Le choc des pouvoirs

Mais, bien sûr, il faut parler politique et parler pouvoirs. L’enjeu de la rénovation des écoles publiques marseillaises est bien une série de confrontations entre pouvoirs. La première de ces confrontations est celle qui met face à face le pouvoir de la municipalité et celui des anciens pouvoirs, que l’on pourrait appeler pouvoirs d’inertie, issus d’années de municipalités dirigées par G. Defferre et par R. Vigouroux, puis par J.-C. Gaudin, au cours desquelles c’étaient les notables, en particulier les « responsables », irresponsables, des syndicats F.O. de la mairie, qui faisaient la loi au sein des directions municipales. C’est notamment la question de l’entretien des écoles qui est l’enjeu de cette première confrontation, et sans doute la municipalité dirigée par B. Payan entend-elle faire retrouver aux activités de la municipalité une logique de responsabilité qu’elles avaient perdue. La deuxième confrontation en question dans ce dossier des écoles oppose le secteur public et le secteur privé, sous la forme des P.P.P. (« Partenariats public-privé », où sous la forme, nouvelle, des « marchés publics de performance[2] »). Il s’agit de la question, devenue particulièrement aiguë pendant les quinquennats d’E. Macron, de la place laissée au secteur privé dans des activités en principe dévolues au secteur public – précisément pour échapper à l’emprise du libéralisme et des entrepreneurs privés dans les activités de l’État. Au-delà, une troisième confrontation oppose deux conceptions de l’économie et des activités professionnelles. Il s’agit de la confrontation entre une dévolution de plus en plus grande des activités relevant de l’État à des entrepreneurs privés et une conception d’un État encore dominé par le secteur public. Dans le domaine de l’éducation, il faut bien comprendre que l’on ne peut dissocier la construction des écoles d’approches de la pédagogie et de l’enseignement : on ne peut pas réduire les écoles à de simples constructions, mais leur conception, y compris dans le domine de l’architecture, exprime certains projets de l’éducation et du projet pédagogique.
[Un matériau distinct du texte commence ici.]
(** X22: [analyze_repository_patterns] answers an empty list with the
    error dict.  For a list that is not empty the identified and the
    unidentified repositories add up to the total, the rate is the
    floating-point percentage (never the integer 0 of the [else]), and
    each of the two rankings has at most ten entries, every entry a
    technology (an owner) that occurs with the number of its occurrences,
    by decreasing count and, for one count, in the order first seen; with
    ten or fewer different entries none is left out. *)
Theorem analysis_of_rows (repositories : list Db.Row) :
  Validator.analyze_repository_patterns percent []
  = Validator.AnalysisError float (py "No hay repositorios para analizar")
  /\ (repositories <> [] ->
      let techs := List.concat (List.map Db.technologies repositories) in
      let owners := List.map Db.owner_name repositories in
      exists a,
        Validator.analyze_repository_patterns percent repositories = Validator.AnalysisOk a
        /\ Validator.total_repositories a = List.length repositories
        /\ Validator.identified_repositories a + Validator.unidentified_count a
           = Validator.total_repositories a
        /\ Validator.identification_rate a
           = inl (percent (Validator.identified_repositories a)
                          (Validator.total_repositories a))
        /\ List.length (Validator.most_common_technologies a) <= 10
        /\ List.length (Validator.most_active_owners a) <= 10
        /\ (forall t n, In (t, n) (Validator.most_common_technologies a)
                        -> In t techs /\ n = Query.occurrences t techs /\ 1 <= n)
        /\ (forall o n, In (o, n) (Validator.most_active_owners a)
                        -> In o owners /\ n = Query.occurrences o owners /\ 1 <= n)
        /\ StronglySorted (Query.ranks_before techs) (Validator.most_common_technologies a)
        /\ StronglySorted (Query.ranks_before owners) (Validator.most_active_owners a)
        /\ (List.length (Query.tech_counts owners) <= 10 ->
            forall o, In o owners ->
                      In (o, Query.occurrences o owners) (Validator.most_active_owners a))).
Proof.
  split; [reflexivity|]. intros Hne techs owners.
  eexists. split; [apply (analyze_repository_patterns_some Hne)|].
  cbn [Validator.total_repositories Validator.identified_repositories
       Validator.unidentified_count Validator.identification_rate
       Validator.most_common_technologies Validator.most_active_owners].
  fold techs owners.
  destruct (top_ten_spec techs) as (T1 & T2 & T3 & _).
  destruct (top_ten_spec owners) as (O1 & O2 & O3 & O4).
  assert (Hle : List.length (List.filter Db.is_identified repositories)
                <= List.length repositories) by apply List.filter_length_le.
  split; [reflexivity|]. split; [lia|]. split; [reflexivity|].
  split; [exact T1|]. split; [exact O1|]. split; [exact T2|]. split; [exact O2|].
  split; [exact T3|]. split; [exact O3 | exact O4].
Qed.

(** The rows [get_all_repositories] returns: none exactly when the
    database is not reached or the table is empty. *)
Lemma get_all_repositories_nil (online : bool) (st : Db.Store) :
  Db.get_all_repositories online st None = [] <-> online = false \/ Db.rows st = [].
Proof.
  unfold Db.get_all_repositories, Db.newest_first. destruct online.
  - split.
    + intros H. right. apply (f_equal (@List.length _)) in H.
      rewrite sorted_length in H. now destruct (Db.rows st).
    + intros [H | ->]; [discriminate | reflexivity].
  - split; [now left | reflexivity].
Qed.

(** X23: the statistics of the command line ([get_statistics]) and the
    answer of the query engine to the statistics intent are computed from
    the same rows and agree: one reports that there is no repository
    exactly when the other does, which is when the database is not
    reached or the table is empty; otherwise the engine reports the same
    total, the same number of identified repositories, and the first five
    entries of [most_common_technologies]. *)
Theorem statistics_agree (online : bool) (st : Db.Store) :
  let ans := Query._get_general_statistics online st in
  (online = false \/ Db.rows st = [] ->
   fst (Main.get_statistics percent online st)
   = Validator.AnalysisError float (py "No hay repositorios para analizar")
   /\ ans = Query.failure (py "No hay repositorios en la base de datos"))
  /\ (online = true /\ Db.rows st <> [] ->
      exists a,
        fst (Main.get_statistics percent online st) = Validator.AnalysisOk a
        /\ Validator.total_repositories a = List.length (Db.rows st)
        /\ Query.success ans = true
        /\ Query.count ans = Some (Validator.total_repositories a)
        /\ Query.results ans
           = Query.Statistics (Validator.total_repositories a)
               (Validator.identified_repositories a)
               (firstn 5 (Validator.most_common_technologies a))).
Proof.
  intros ans. subst ans. unfold Main.get_statistics, Query._get_general_statistics.
  cbn [fst]. split.
  - intros H. apply get_all_repositories_nil in H. rewrite H. split; reflexivity.
  - intros [Hon Hrows].
    assert (Hlen : List.length (Db.get_all_repositories online st None)
                   = List.length (Db.rows st)).
    { rewrite Hon. unfold Db.get_all_repositories, Db.newest_first.
      apply sorted_length. }
    assert (Hne : Db.get_all_repositories online st None <> []).
    { intros H. apply get_all_repositories_nil in H as [H | H]; congruence. }
    eexists. split; [apply (analyze_repository_patterns_some Hne)|].
    cbn [Validator.total_repositories Validator.identified_repositories
         Validator.most_common_technologies].
    split; [exact Hlen|].
    destruct (@true_div_part
                (List.length (List.filter Db.is_identified
                                (Db.get_all_repositories online st None)))
                (List.length (Db.get_all_repositories online st None))
                (List.filter_length_le _ _)) as [x Hx].
    destruct (Db.get_all_repositories online st None) as [|r rs]; [congruence|].
    unfold Query.percentage. rewrite Hx.
    cbn [List.length Nat.eqb bind try_except Query.answer Query.success Query.count
         Query.results].
    split; [reflexivity|]. split; [reflexivity|].
    unfold Query.top_techs, Validator.top_ten. now rewrite firstn_firstn.
Qed.

End AnalysisFacts.

Lemma stored_scan_completeness_witness :
  Scanner.db_online Sample.env_java = true
  /\ exists row,
       Db.get_repository_by_url true
         (Scanner.store (snd (Scanner.scan_and_store_repository
                                Sample.plain_path Sample.in_order
                                Sample.env_java Sample.octocat Sample.world_octocat)))
         Sample.octocat = Some row
       /\ Validator.score
            (Validator.validate_repository_completeness Sample.pct_floor
               (Validator.of_row row)) = 100.
Proof.
  split; [reflexivity|].
  pose proof (stored_scan_completeness Sample.plain_path Sample.in_order
                Sample.pct_floor Sample.env_java Sample.octocat Sample.world_octocat
                eq_refl) as H.
  cbn zeta in H. destruct H as (row & Hget & _ & _ & H100).
  exists row. split; [exact Hget|]. apply H100. vm_compute. repeat split.
Defined.

Lemma analysis_of_rows_witness :
  Db.rows Sample.store_three <> []
  /\ exists a,
       Validator.analyze_repository_patterns Sample.pct_floor (Db.rows Sample.store_three)
       = Validator.AnalysisOk a
       /\ Validator.total_repositories a = 3
       /\ Validator.identified_repositories a + Validator.unidentified_count a = 3.
Proof.
  assert (Hne : Db.rows Sample.store_three <> []) by (vm_compute; discriminate).
  split; [exact Hne|].
  pose proof (proj2 (analysis_of_rows Sample.pct_floor (Db.rows Sample.store_three)) Hne)
    as H.
  cbn zeta in H. destruct H as (a & Ha & Htotal & Hsum & _).
  exists a. split; [exact Ha|]. split; [exact Htotal|]. now rewrite Hsum, Htotal.
Defined.

Lemma statistics_agree_witness :
  (true = true /\ Db.rows Sample.store_three <> [])
  /\ exists a,
       fst (Main.get_statistics Sample.pct_floor true Sample.store_three)
       = Validator.AnalysisOk a
       /\ Query.results (Query._get_general_statistics true Sample.store_three)
          = Query.Statistics (Validator.total_repositories a)
              (Validator.identified_repositories a)
              (firstn 5 (Validator.most_common_technologies a)).
Proof.
  assert (Hne : true = true /\ Db.rows Sample.store_three <> [])
    by (split; [reflexivity | vm_compute; discriminate]).
  split; [exact Hne|].
  pose proof (proj2 (statistics_agree Sample.pct_floor true Sample.store_three) Hne)
    as H.
  cbn zeta in H. destruct H as (a & Ha & _ & _ & _ & Hres).
  exists a. split; [exact Ha | exact Hres].
Defined.
(* ===================================================================== *)
(** * What a query does to the store, and the shape of its answers *)
(* ===================================================================== *)

Section QueryEffects.

Variable online : bool.
Variable st : Db.Store.
Variable sql_lower : pystr -> pystr.
Variable row_order : list Db.Row -> list Db.Row.
Variable api_key : bool.
Variable gemini_model : option (pystr -> result pystr).
Variable model_name : pystr.
Variable save_online : bool.

(** The answer to a recognised intent is never marked as the model's. *)
Lemma answer_intent_not_ai (i : Query.Intent) :
  Query.ai_processed (Query.answer_intent online st sql_lower row_order i) = false.
Proof.
  destruct i; cbn [Query.answer_intent].
  5: { destruct (get_general_statistics_cases online st) as [[_ ->] | (x & _ & _ & ->)];
       reflexivity. }
  all: unfold Query._find_repository_owner, Query._find_repositories_by_owner,
         Query._find_technologies_for_repository, Query._find_projects_with_technology,
         Query._get_unidentified_repositories,
         Query._count_repositories, Query.failure, Query.answer.
  all: repeat match goal with
         | |- context [match ?l with [] => _ | _ :: _ => _ end] => destruct l
         end.
  all: reflexivity.
Qed.
(** * YA6502E: the instruction-stepped MOS 6502 core

    A shallow embedding of [my6502.c], in its revision that decodes all 151
    opcodes: the register file, the two host callbacks, the addressing
    resolver, one routine per mnemonic and the opcode switch of
    [my6502_step], followed by the properties of the core that the project
    documentation states.

    Conventions of the embedding.
    - A [uint8_t], [uint16_t] or [uint32_t] object holds a [Z]; every C
      conversion from a wider type (an assignment of an [int] expression, an
      argument passed to a narrower parameter, a [return]) is written out
      with [to_u8], [to_u16] or [to_u32].  Where source and destination have
      the same type nothing is written.
    - The globals [my_pc], [my_ac], [my_x], [my_y], [my_sr], [my_sp] are the
      fields of [regfile].
    - The host callbacks are external.  The host is a function from the
      history of bus accesses and an address to the byte it answers; every
      access is appended to the history, so the order of bus accesses is
      observable.
    - Assertions are compiled in (the Makefile defines no [NDEBUG]), so
      [assert(0)] aborts the process; a routine is a function from the
      machine to an [outcome], either a normal return or an abort at one of
      the three assertion sites, with the registers and the bus history as
      they are at that moment. *)

From Stdlib Require Import ZArith List Bool Lia.
Import ListNotations.
Local Open Scope Z_scope.

(** ** Fixed-width integers *)

Definition to_u8 (v : Z) : Z := v mod 256.
Definition to_u16 (v : Z) : Z := v mod 65536.
Definition to_u32 (v : Z) : Z := v mod 4294967296.

(** [(int8_t)v]: the low byte read as a two's complement number. *)
Definition to_i8 (v : Z) : Z :=
  let b := v mod 256 in if b <? 128 then b else b - 256.

(** ** Status register: NV-BDIZC *)

Definition SR_FLAG_NEGATIVE : Z := Z.shiftl 1 7.
Definition SR_FLAG_OVERFLOW : Z := Z.shiftl 1 6.
Definition SR_FLAG_UNUSED : Z := Z.shiftl 1 5.
Definition SR_FLAG_BREAK : Z := Z.shiftl 1 4.
Definition SR_FLAG_DECIMAL : Z := Z.shiftl 1 3.
Definition SR_FLAG_INTERRUPT : Z := Z.shiftl 1 2.
Definition SR_FLAG_ZERO : Z := Z.shiftl 1 1.
Definition SR_FLAG_CARRY : Z := Z.shiftl 1 0.
(** * Aggregation of a Twitter/X archive: a model of
      [twitter/extract_twitter_archive.py] and the properties of its report.

    The Python functions [load_twitter_js] and [process_tweets] are embedded
    as pure functions.  Exceptions become the [Err] case of [result];
    insertion-ordered dictionaries and [Counter]s become association lists
    that keep the order in which keys were first inserted; the interpreter's
    library ([datetime.strptime], [str.lower], [urlparse], [json.loads]) is
    an interface, [PyRuntime], over which every theorem is stated. *)

From Stdlib Require Import String Ascii List ZArith Lia Bool Permutation Sorted.
From Stdlib Require Import SpecFloat DecimalString.
Import ListNotations.

Open Scope string_scope.
Open Scope Z_scope.

Set Implicit Arguments.

(** ** Exceptions and the error monad *)

Inductive exn : Type :=
| KeyError | TypeError | AttributeError | ValueError | IndexError
| OverflowError | OSError.

Inductive result (A : Type) : Type :=
| Ok (a : A)
| Err (e : exn).
Arguments Ok {A} a.
Arguments Err {A} e.

Definition bind {A B : Type} (r : result A) (k : A -> result B) : result B :=
  match r with
  | Ok a => k a
  | Err e => Err e
  end.

Notation "x <- e ;; k" := (bind e (fun x => k))
  (at level 61, e at next level, right associativity).
Notation "' p <- e ;; k" := (bind e (fun p => k))
  (at level 61, p pattern, e at next level, right associativity).

(** [for x in l: acc = f(x, acc)], stopping at the first exception. *)
Fixpoint foldM {A S : Type} (f : A -> S -> result S) (l : list A) (s : S)
  : result S :=
  match l with
  | [] => Ok s
  | x :: l' => s' <- f x s ;; foldM f l' s'
  end.

(** A list comprehension [[f(x) for x in l]] whose body may raise. *)
Fixpoint mapM {A B : Type} (f : A -> result B) (l : list A) : result (list B) :=
  match l with
  | [] => Ok []
  | x :: l' => y <- f x ;; ys <- mapM f l' ;; Ok (y :: ys)
  end.

(** ** Strings

    A Python [str] is modelled by [string]; one [ascii] stands for one
    character. *)

Definition str_startswith (p s : string) : bool := String.prefix p s.

(** [sub in s]. *)
Fixpoint str_contains (sub s : string) : bool :=
  match s with
  | EmptyString => String.eqb sub EmptyString
  | String _ s' => String.prefix sub s || str_contains sub s'
  end.

(** [s[:n]]. *)
Fixpoint str_take (n : nat) (s : string) : string :=
  match n, s with
  | S n', String c s' => String c (str_take n' s')
  | _, _ => EmptyString
  end.

(** [s[n:]]. *)
Fixpoint str_drop (n : nat) (s : string) : string :=
  match n, s with
  | S n', String _ s' => str_drop n' s'
  | _, _ => s
  end.

(** [s.replace(old, new)] for a non-empty [old]: occurrences are replaced
    from the left and do not overlap.  [skip] counts the characters of an
    occurrence already replaced that are still to be passed over. *)
Fixpoint str_replace_from (skip : nat) (old new s : string) : string :=
  match s with
  | EmptyString => EmptyString
  | String c s' =>
      match skip with
      | S k => str_replace_from k old new s'
      | O =>
          if String.prefix old s
          then new ++ str_replace_from (pred (String.length old)) old new s'
          else String c (str_replace_from O old new s')
      end
  end.

Definition str_replace (old new s : string) : string :=
  str_replace_from O old new s.

(** [s.find(c)] for a single character: the first position of [c]. *)
Fixpoint str_find_char (c : ascii) (s : string) : option nat :=
  match s with
  | EmptyString => None
  | String d s' =>
      if Ascii.eqb d c then Some O
      else option_map S (str_find_char c s')
  end.

(** Every character of [s] satisfies [p]. *)
Fixpoint all_chars (p : ascii -> bool) (s : string) : bool :=
  match s with
  | EmptyString => true
  | String c s' => p c && all_chars p s'
  end.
On ne peut pas laisser cela être dominé par les mastodontes de la construction qui ne connaissent rien à l’éducation ou qui, au contraire, entendent introduire leurs approches de l’enseignement dans la conception des écoles.

 

Comme on peut le voir, ainsi, la question des écoles publiques fait bien apparaître une confrontation entre pouvoirs : entre les pouvoirs locaux et les pouvoirs nationaux, entre les pouvoirs de l’État et ceux des entreprises et du marché, entre les pouvoirs de l’éducation nationale et ceux des entreprises du bâtiment et des travaux publics. Il s’agit bien d’un enjeu majeur de la municipalité dirigée par B. Payan, issue des élections municipales de 2020 et du souhait des électeurs de faire retrouver toute sa place au secteur public dans les activités de la municipalité qu’ils veulent, ainsi, voir libérées de l’emprise du marché.

 

[1] Voir J.-M. Leforestier et J. Vinzent, La société des écoles de Marseille en vue de sa première rentrée, in « Marsactu », 29 07 22.

[2] Encore l’obsession de la performance, devenue une caractéristique des activités publiques, issue de la logique libérale de la concurrence.